Jedenfalls machte Frau Appel Spaß, individuelle Führungen für mich ganz allein durch die Galerie zu veranstalten, die hundertmal wissenschaftlicher waren als die offiziellen Führungen. Meistens unterhielt ich mich noch mit Frau Appel über alles mögliche in Kunst und Kultur und sie war es auch die mich an Künstler heranführte, die eben nicht dem offiziellen sozialistischen Realismus frönten. Zu diesen gehörte neben Carl Marx (http://barrynoa.blogspot.de/2015/07/mein-kunstlerisches-vorbild-carl-marx.html) und Franz Johannknecht (http://barrynoa.blogspot.de/2008/05/bn-und-franz-johannknecht.html und http://barrynoa.blogspot.de/2013/05/franz-johannknecht-1903-1974-am.html) eben auch Max Schwimmer (http://barrynoa.blogspot.de/2014/05/max-schwimmer-1-mai-1928.html und http://barrynoa.blogspot.de/2014/03/karl-dantz-und-max-schwimmer-vom.html).

Und Schwimmer heute? Inge Stuhr´s Bücher über Max Schwimmer, die im Lehmstedt-Verlag erschienen, sind das Beste was in letzter Zeit über Schwimmer geschrieben wurde und ein Muß für jeden Grafikfreund siehe hier:



 
 
Über Max Schwimmer:

Dem schmetterlingsleichten, so graziösen wie souveränen Linienspiel Ihrer Zeichnungen zu folgen ist Freude und Trost. Möge viel von der Freude und Heiterkeit, die diese Blätter ausstrahlen, zu Ihnen zurück klingen! (Hermann Hesse an Max Schwimmer, 1955)

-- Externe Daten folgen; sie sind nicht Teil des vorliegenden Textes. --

(* ===== verification/Float32.v ===== *)
(** * Single-precision arithmetic for the fair-share scheduler

    [float] is IEEE binary32 with round to nearest even, as specified by the
    standard library's [SpecFloat]. The scheduler converts two [uint]s, divides
    and compares; the lemmas show that what it compares is never a NaN and is
    totally ordered. *)

From Stdlib Require Export SpecFloat.
From S2P Require Import Prelude.

Definition f32 : Type := spec_float.
Definition f32_of_uint (z : Z) : f32 := binary_normalize 24 128 z 0 false.
Definition f32_div (x y : f32) : f32 := SFdiv 24 128 x y.
Definition f32_zero : f32 := S754_zero false.
Definition f32_minus_one : f32 := SFopp (f32_of_uint 1).

(** Numbers that are not below zero; no NaN. *)
Definition nonneg (x : f32) : bool :=
  match x with
  | S754_zero _ => true
  | S754_finite s _ _ | S754_infinity s => negb s
  | S754_nan => false
  end.

Definition finite (x : f32) : bool :=
  match x with S754_zero _ | S754_finite _ _ _ => true | _ => false end.

(** ** Rounding keeps the sign and, for small mantissas, is finite *)

Definition shr_in (B : Z) (r : shr_record) : Prop := 0 <= shr_m r <= B.

Lemma shr_1_in B r : shr_in B r -> shr_in B (shr_1 r).
Proof. destruct r as [[|[p|p|]|p] r s]; unfold shr_in; simpl; lia. Qed.

Lemma iter_pos_in B p r : shr_in B r -> shr_in B (SpecFloat.iter_pos shr_1 p r).
Proof.
  revert r. induction p as [p IH|p IH|]; intros r Hr; simpl.
  - apply IH, IH. by apply shr_1_in.
  - apply IH, IH, Hr.
  - by apply shr_1_in.
Qed.

Lemma shr_fexp_in m e l r e' :
  0 <= m -> shr_fexp 24 128 m e l = (r, e') ->
  shr_in m r /\ (e' = e \/ e' = fexp 24 128 (Zdigits2 m + e)).
Proof.
  unfold shr_fexp, shr. intros Hm.
  assert (shr_in m (shr_record_of_loc m l)) as Hr.
  { unfold shr_in. destruct l as [|[]]; simpl; lia. }
  destruct (fexp 24 128 (Zdigits2 m + e) - e) eqn:E; intros [= <- <-].
  - auto.
  - split; [by apply iter_pos_in|]. right. lia.
  - auto.
Qed.

Lemma round_nearest_even_in m l : 0 <= m -> m <= round_nearest_even m l <= m + 1.
Proof. destruct l as [|[]]; simpl; try lia. destruct (Z.even m); lia. Qed.

Lemma round_aux_nonneg m e l : 0 <= m -> nonneg (binary_round_aux 24 128 false m e l) = true.
Proof.
  intros Hm. unfold binary_round_aux.
  destruct (shr_fexp 24 128 m e l) as [r1 e1] eqn:E1.
  apply shr_fexp_in in E1 as [H1 _]; [|done].
  pose proof (round_nearest_even_in (shr_m r1) (loc_of_shr_record r1) ltac:(apply H1)) as H2.
  destruct (shr_fexp 24 128 _ e1 loc_Exact) as [r2 e2] eqn:E2.
  unfold shr_in in H1. apply shr_fexp_in in E2 as [H3 _]; [|lia].
  unfold shr_in in H3. destruct (shr_m r2); simpl; try done; [|lia].
  destruct (_ <=? _); done.
Qed.

Lemma digits2_pos_size p : digits2_pos p = Pos.size p.
Proof. induction p; simpl; congruence. Qed.

Lemma Zdigits2_le m n : 0 <= m < 2 ^ n -> 0 <= n -> Zdigits2 m <= n.
Proof.
  intros Hm Hn. destruct m as [|p|p]; simpl; [lia| |lia].
  rewrite digits2_pos_size. pose proof (Pos.size_le p) as H.
  destruct (Z.le_gt_cases (Z.pos (Pos.size p)) n) as [|Hgt]; [done|].
  assert (2 ^ (n + 1) <= 2 ^ Z.pos (Pos.size p)) as H2 by (apply Z.pow_le_mono_r; lia).
  rewrite Z.pow_add_r in H2 by lia. rewrite <- Pos2Z.inj_pow in H2. lia.
Qed.

Lemma round_aux_exact m e l :
  0 <= m -> fexp 24 128 (Zdigits2 m + e) = e -> e <= 104 -> l = loc_Exact ->
  finite (binary_round_aux 24 128 false m e l) = true.
Proof.
  intros Hm He Hle ->. unfold binary_round_aux, shr_fexp. rewrite He, Z.sub_diag. simpl.
  rewrite He, Z.sub_diag. simpl. destruct m; try done.
  rewrite (proj2 (Z.leb_le e _)) by lia. done.
Qed.

Lemma round_aux_small m :
  0 <= m < 2 ^ 32 -> finite (binary_round_aux 24 128 false m 0 loc_Exact) = true.
Proof.
  intros Hm. unfold binary_round_aux.
  destruct (shr_fexp 24 128 m 0 loc_Exact) as [r1 e1] eqn:E1.
  apply shr_fexp_in in E1 as [H1 He1]; [|lia].
  pose proof (Zdigits2_le m 32 Hm ltac:(lia)) as D1.
  assert (e1 <= 8) as Hb1 by (unfold fexp, emin in He1; lia).
  pose proof (round_nearest_even_in (shr_m r1) (loc_of_shr_record r1) ltac:(apply H1)) as H2.
  destruct (shr_fexp 24 128 _ e1 loc_Exact) as [r2 e2] eqn:E2.
  unfold shr_in in H1. apply shr_fexp_in in E2 as [H3 He2]; [|lia].
  pose proof (Zdigits2_le (round_nearest_even (shr_m r1) (loc_of_shr_record r1)) 33 ltac:(lia) ltac:(lia)) as D2.
  assert (e2 <= 104) as Hb2 by (unfold fexp, emin in He2; lia).
  unfold shr_in in H3. destruct (shr_m r2); [done| |lia].
  rewrite (proj2 (Z.leb_le e2 (128 - 24))); [done|lia].
Qed.

Lemma digits2_iter_xO p d : digits2_pos (Pos.iter xO p d) = (digits2_pos p + d)%positive.
Proof.
  induction d as [|d IH] using Pos.peano_ind; simpl; [lia|].
  rewrite Pos.iter_succ. simpl. rewrite IH. lia.
Qed.

Lemma f32_of_uint_ok z : is_u32 z -> nonneg (f32_of_uint z) = true /\ finite (f32_of_uint z) = true.
Proof.
  unfold is_u32, f32_of_uint. intros Hz. destruct z as [|p|p]; simpl; [done| |lia].
  unfold binary_round, shl_align. rewrite Z.add_0_r, Z.sub_0_r.
  destruct (fexp 24 128 (Z.pos (digits2_pos p))) eqn:E;
    (split; [by apply round_aux_nonneg|]); [by apply round_aux_small..|].
  apply round_aux_exact; [lia| |lia|done]. simpl Zdigits2. rewrite digits2_iter_xO, <- E. f_equal. lia.
Qed.

(** The quotient of two converted [uint]s, the divisor not zero. *)
Lemma f32_div_ok x y :
  nonneg x = true -> finite x = true -> nonneg y = true -> finite y = true ->
  SFeqb y f32_zero = false -> nonneg (f32_div x y) = true.
Proof.
  unfold f32_div. destruct x as [|s| |s m e], y as [|s'| |s' m' e']; try done; simpl;
    intros Hs _ Hs' _ Hz.
  apply negb_true_iff in Hs, Hs'. subst. unfold SFdiv.
  unfold SFdiv_core_binary.
  set (num := match _ with Z0 => _ | Zpos _ => _ | Zneg _ => _ end).
  assert (0 <= num) as Hnum.
  { subst num. destruct (_ - _ - _); [lia| |lia]. apply Z.shiftl_nonneg. lia. }
  destruct (Z.div_eucl num (Z.pos m')) as [q r] eqn:Eq. apply round_aux_nonneg.
  replace q with (num / Z.pos m') by (unfold Z.div; by rewrite Eq). apply Z.div_pos; lia.
Qed.

(** ** Order *)

Definition f32_le (x y : f32) : Prop := SFltb y x = false.

(** The order of non-negative numbers, by exponent and mantissa. *)
Definition key (x : f32) : Z * Z * Z :=
  match x with
  | S754_zero _ => (0, 0, 0)
  | S754_finite _ m e => (1, e, Z.pos m)
  | S754_infinity _ => (2, 0, 0)
  | S754_nan => (3, 0, 0)
  end.

Definition key_lt (a b : Z * Z * Z) : Prop :=
  let '(a1, a2, a3) := a in let '(b1, b2, b3) := b in
  a1 < b1 \/ (a1 = b1 /\ (a2 < b2 \/ (a2 = b2 /\ a3 < b3))).

Lemma SFltb_key x y :
  nonneg x = true -> nonneg y = true -> SFltb x y = true <-> key_lt (key x) (key y).
Proof.
  destruct x as [s|s| |s m e], y as [s'|s'| |s' m' e']; simpl; try done;
    rewrite ?negb_true_iff; intros; subst; unfold SFltb, key_lt; simpl;
    try (split; [intros; first [done|lia]|intros; first [done|lia]]).
  destruct (Z.compare_spec e e') as [->|Hl|Hg].
  - change (Pos.compare_cont Eq m m') with (Pos.compare m m').
    destruct (Pos.compare_spec m m'); split; intros; first [done|lia].
  - split; intros; [lia|done].
  - split; intros; [done|lia].
Qed.

Lemma f32_le_key x y :
  nonneg x = true -> nonneg y = true -> f32_le x y <-> ~ key_lt (key y) (key x).
Proof.
  intros Hx Hy. unfold f32_le. rewrite <- SFltb_key by done.
  destruct (SFltb y x); split; intros H; congruence.
Qed.

Lemma key_trans a b c : ~ key_lt b a -> ~ key_lt c b -> ~ key_lt c a.
Proof. destruct a as [[] ?], b as [[] ?], c as [[] ?]. unfold key_lt. lia. Qed.

Lemma key_lt_le_trans a b c : key_lt a b -> ~ key_lt c b -> key_lt a c.
Proof. destruct a as [[] ?], b as [[] ?], c as [[] ?]. unfold key_lt. lia. Qed.

Lemma key_irrefl a : ~ key_lt a a.
Proof. destruct a as [[] ?]. unfold key_lt. lia. Qed.

Lemma key_lt_asym a b : key_lt a b -> ~ key_lt b a.
Proof. destruct a as [[] ?], b as [[] ?]. unfold key_lt. lia. Qed.

Lemma nonneg_not_minus_one x : nonneg x = true -> SFeqb x f32_minus_one = false.
Proof. by destruct x as [|[]| |[]]. Qed.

»Mit so genialisch leichter und feiner Hand« habe Max Schwimmer das »Tagebuch« Goethes illlustriert, 24 Kapitel mit 24 farbig aquarellierten Zeichnungen, ließ Thomas Mann am 24. Dezember 1953 seinen Dank an den »Herrn Professor« (an der Kunsthochschule in Dresden) übermitteln. An dem Band habe er »große Freude« und er habe »für diese kecke Moralität immer eine besondere Neigung gehabt«.

»In der reichen Geschichte der Buchillustration in der DDR gehörte Max Schwimmer an der Seite von Johannes Hegenbarth und Werner Klemke zu den ›Klassikern‹«, schreibt Inge Stuhr in ihrer Schwimmer-Biografie.

Er sei »einer der besten Zeichner des 20. Jahrhunderts und einer der ganz wenigen aus Deutschland, die auch internationales Niveau erreichten«, sagt Inge Stuhr über Schwimmer.